Accordingly, upon viewing the evidence under the de novo standard and in the light most favorable to Plaintiff, given the genuine dispute of material fact as to whether Plaintiff is “Totally Disabled” within the meaning of the Policy based on contradictory medical evidence, this Court finds that Defendants are not entitled to summary judgment at this time. See, e.g., Onge v. Unum Life Ins. Co. of Am., No. 3:07CV01249, 2010 WL 3802787 (D.Conn. Sept. 20, 2010); Booth v. Hartford Life & Accident Ins. Co. of Am. No. 3:08-cv-0013, 2009 WL 652198 (D.Conn. Feb. 3, 2009); Katzenberg v. First Fortis Life Ins.
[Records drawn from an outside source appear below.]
(** * Sparse score tensor and interaction-strength scorer

    A shallow embedding of [Tensor.cpp] (libebm) and of
    [CalculateInteractionScore.cpp] (ebm_native), with the properties that
    the design document states about them.

    Conventions of the embedding:
    - [size_t] values are integers in [Z]; every [size_t] addition,
      subtraction and multiplication wraps modulo [2^64];
    - a C array is a list, a pointer into an array is the [Z] offset from the
      array's base, so that pointer comparison and pointer difference are
      comparison and difference of offsets;
    - [double] values are [spec_float] at the binary64 format;
    - a loop whose trip count is not evident from its syntax takes a fuel
      argument and returns [None] when the fuel runs out; the callers supply
      enough fuel and the theorems show it. *)

From Stdlib Require Import ZArith Bool Lia.
From Stdlib Require Import Floats.SpecFloat.
From stdpp Require Import base tactics option list.

Local Open Scope Z_scope.

(** ** Machine integers *)

Definition SIZE_MOD : Z := 2 ^ 64.
Definition SIZE_MAX : Z := SIZE_MOD - 1.

Definition size_wrap (x : Z) : Z := x mod SIZE_MOD.
Definition size_add (a b : Z) : Z := size_wrap (a + b).
Definition size_sub (a b : Z) : Z := size_wrap (a - b).
Definition size_mul (a b : Z) : Z := size_wrap (a * b).

(** Modelled from the spec: [IsAddError] and [IsMultiplyError] are declared
    in a header outside src/; the design document describes them as the
    overflow checks of [size_t] addition and multiplication. *)
Definition IsAddError (a b : Z) : bool := SIZE_MAX <? a + b.
Definition IsMultiplyError (a b : Z) : bool := SIZE_MAX <? a * b.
Co., 500 F.Supp.2d 177 (E.D.N.Y.2007); Troy v. Unum Life Ins. Co. of Am., No. 3:07Civ.9975, 2006 WL 846355 (S.D.N.Y. Mar. 31, 2006); Sarosy v. Metropolitan Life Ins. Co., 94 Civ. 5431, 1996 WL 426387, 1996 U.S. Dist. LEXIS 10765 (S.D.N.Y. July 20, 1996).

IY. CONCLUSION

For the foregoing reasons, this Court finds that a genuine dispute of material fact exists as to whether Plaintiff meets the definition of “Total Disability” pursuant to the Policy and is entitled to continued long term disability benefits. Accord*270ingly, Defendants’ motion for summary judgment is denied.

V. ORDERS

IT HEREBY IS ORDERED, that Defendants’ Motion for Summary Judgment (Docket No. 12) is DENIED.

FURTHER, that Plaintiffs Motion for Oral Argument (Docket No. 32) on Defendants’ summary judgment motion is DENIED as moot.
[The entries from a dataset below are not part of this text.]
(** [appendQueryParam(searchParams, key, value)]; the parameter list is
    passed in and the extended list returned.  For a nested object the
    bodies of the loop over [Object.entries(value)] are run one after the
    other on the list. *)
Fixpoint appendQueryParam (sp : SearchParams) (key : string) (value : JsValue)
  {struct value} : SearchParams :=
  match value with
  | JUndefined | JNull => sp
  | JArr items =>
      match items with
      | [] => sp
      | _ :: _ => spAppend sp key (arrayJoin "," items)
      end
  | JObj props =>
      fold_left (fun sp body => body sp)
        (forEachEntry
           (fun nestedKey nestedValue sp =>
              appendQueryParam sp (compositeKey key nestedKey) nestedValue)
           props)
        sp
  | _ => spAppend sp key (toString value)
  end.

(** The loop [for (const [k, v] of entries) appendQueryParam(sp, mk(k), v)]
    over entries that are already in iteration order. *)
Fixpoint appendEntries (mk : string -> string) (sp : SearchParams)
  (l : list (string * JsValue)) : SearchParams :=
  match l with
  | [] => sp
  | (k, v) :: l' => appendEntries mk (appendQueryParam sp (mk k) v) l'
  end.

(** [serializeQuery(query = {})]: the default applies to [undefined]. *)
Definition serializeQuery (query : JsValue) : Completion string :=
  let query := match query with JUndefined => JObj [] | _ => query end in
  match entriesOf query with
  | Abrupt e => Abrupt e
  | Normal entries =>
      Normal (spToString (appendEntries (fun key => key) [] entries))
  end.

End Query.
Export Query.

(* ------------------------------------------------------------------ *)
(** ** Completions and the transport log *)

Module Effects.

(** [body] of the options, where a [FormData] instance is told apart from
    every other value ([body instanceof FormData]). *)
Inductive BodyArg : Type :=
| BodyValue (v : JsValue)
| BodyFormData (parts : list (string * string)).

(** What is handed to the transport as [body]: the caller's value untouched,
    or the text [JSON.stringify] made of it. *)
Inductive WireBody : Type :=
| WirePassThrough (b : BodyArg)
| WireText (text : option string).

(** The second argument of the transport. *)
Record FetchInit : Type := mkFetchInit {
  init_method : string;
  init_headers : list (string * string);
  init_body : WireBody;
  init_signal : JsValue
}.

Record FetchCall : Type := mkFetchCall {
  call_url : string;
  call_init : FetchInit
}.

(** The part of a [Response] the client reads.  [resp_headers] is [None]
    when the object has no [headers]; otherwise it is its [get] method.
    [resp_json] and [resp_text] are the outcomes of [json()] and [text()]. *)
Record Response : Type := mkResponse {
  resp_ok : bool;
  resp_status : Z;
  resp_headers : option (string -> option string);
  resp_json : Completion JsValue;
  resp_text : Completion string
}.

(** An injected transport: given the calls made so far and the current call
    it resolves to a response or throws/rejects. *)
Definition Transport := list FetchCall -> FetchCall -> Completion Response.

(** Computations that may call the transport and may complete abruptly. *)
Definition M (A : Type) : Type :=
  list FetchCall -> Completion A * list FetchCall.

Definition ret {A : Type} (a : A) : M A := fun log => (Normal a, log).

Definition bind {A B : Type} (m : M A) (k : A -> M B) : M B :=
  fun log =>
    match m log with
    | (Normal a, log') => k a log'
    | (Abrupt e, log') => (Abrupt e, log')
    end.

(** [await] of an outcome that is already determined. *)
Definition await {A : Type} (c : Completion A) : M A := fun log => (c, log).

(** [try { m } catch (error) { ... }]: the outcome of [m] as a value. *)
Definition attempt {A : Type} (m : M A) : M (Completion A) :=
  fun log => let (c, log') := m log in (Normal c, log').

(** [fetchFn(url, init)]. *)
Definition invoke (fetchFn : Transport) (call : FetchCall) : M Response :=
  fun log => (fetchFn log call, (log ++ [call])%list).

(** Number of transport invocations a computation makes from [log]. *)
Definition invocations {A : Type} (m : M A) (log : list FetchCall) : nat :=
  (List.length (snd (m log)) - List.length log)%nat.

End Effects.
Export Effects.

Notation "x <- m ;; k" := (bind m (fun x => k))
  (at level 61, m at next level, right associativity).

(* ------------------------------------------------------------------ *)
(** ** The result envelope *)

Module Envelope.

(** [ApiError]: [status] is [None] for [null]; [message] and [code] hold
    whatever value the remote payload or the thrown error carried. *)
Record ApiError : Type := mkApiError {
  type : string;
  message : JsValue;
  status : option Z;
  code : JsValue;
  details : JsValue;
  retryable : bool
}.

(** The members of the TypeScript union [ApiErrorType]. *)
Definition ApiErrorType : list string :=
  ["api"; "config"; "http"; "network"; "not_found"; "parse"; "validation"].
FURTHER, that counsel shall appear at a status conference before this Court on April 19, 2011, at 9:00 a.m., to discuss how this case shall proceed.

SO ORDERED.

. Since Plaintiff commenced this action, Defendant Continental Casualty Company's claims administrator has been acquired by and renamed as Hartford Life Group Insurance Company. For consistency, however, this defendant is referred to only as '‘Continental’' in the instant Decision and Order. (Defendants' Memorandum, Docket No. 14, p. 3; see also Docket Nos. 13 and 17-3, ¶ 11.)

. In support of their motion, Defendants filed a Notice of Motion, the Affidavit of Marsha L. Macko with exhibits, a Memorandum of Law, a Local Rule 56 Statement of Undisputed Material Facts, a Reply Memorandum of Law, and a Response to Plaintiff's Notice of Supplemental Authority. (Docket Nos. 12-15, 19, 31.) In opposition, Plaintiff filed a Memorandum of Law, the Affirmation of E. Peter Pfaff, Esq., with attachment, a Response to Defendants' Statement of Undisputed Material Facts, and a Notice of Supplemental Authority. (Docket Nos. 17 and 30.)

. This Court has accepted facts included in Defendants' Statement of Undisputed Material Facts to the extent that Plaintiff has not controverted them in her submissions. See Local Rule 56(a)(2) (statements of material fact that are not specifically controverted by the non-moving party are deemed admitted). "Policy” citations refer to pages of the Policy, which is attached as Exhibit A to the Affidavit of Marsha L. Macko. (Docket No. 13-2.) “AR” citations refer to pages of the Administrative Record, which is attached as Exhibit B to the Affidavit of Marsha L. Macko. (Docket Nos. 13-3-13-13.)

. Plaintiff’s “Insured Employee Occupation Period” is defined as 24 months. (Defs.’ State., ¶ 6; Policy 20.)

. Plaintiff’s "Elimination Period” is defined as 150 days. (Defs.' State., ¶ 7; Policy 27.)

. The plaintiff has the burden to prove, by a preponderance of the evidence, that she meets the relevant definition of disability. See Paese v. Hartford Life & Accident Ins. Co., 449 F.3d 435, 441 (2d Cir.2006).

. See Paese, 449 F.3d at 442 ("[A] district court, engaging in a de novo review, [can] evaluate and give appropriate weight to a treating physician's conclusions, if it finds these opinions reliable and probative").

. See id. at 442-43 ("[Upon a de novo review, the district] court acted well within its discretion when it considered the SSA’s findings as some evidence of total disability, even though they were not binding on the ERISA Plan, and even though the SSA’s definition of disability may differ from that in the [relevant policy]").

. See Connors v. Connecticut Gen. Life. Ins. Co., 272 F.3d 127, 136 (2d Cir.2001) (holding that a district court conducting a de novo review of a claim for benefits properly recognizes the distinction between an administrator's termination of ongoing benefits and a denial of an application for benefits, and may choose to accord more weight to evidence of a termination).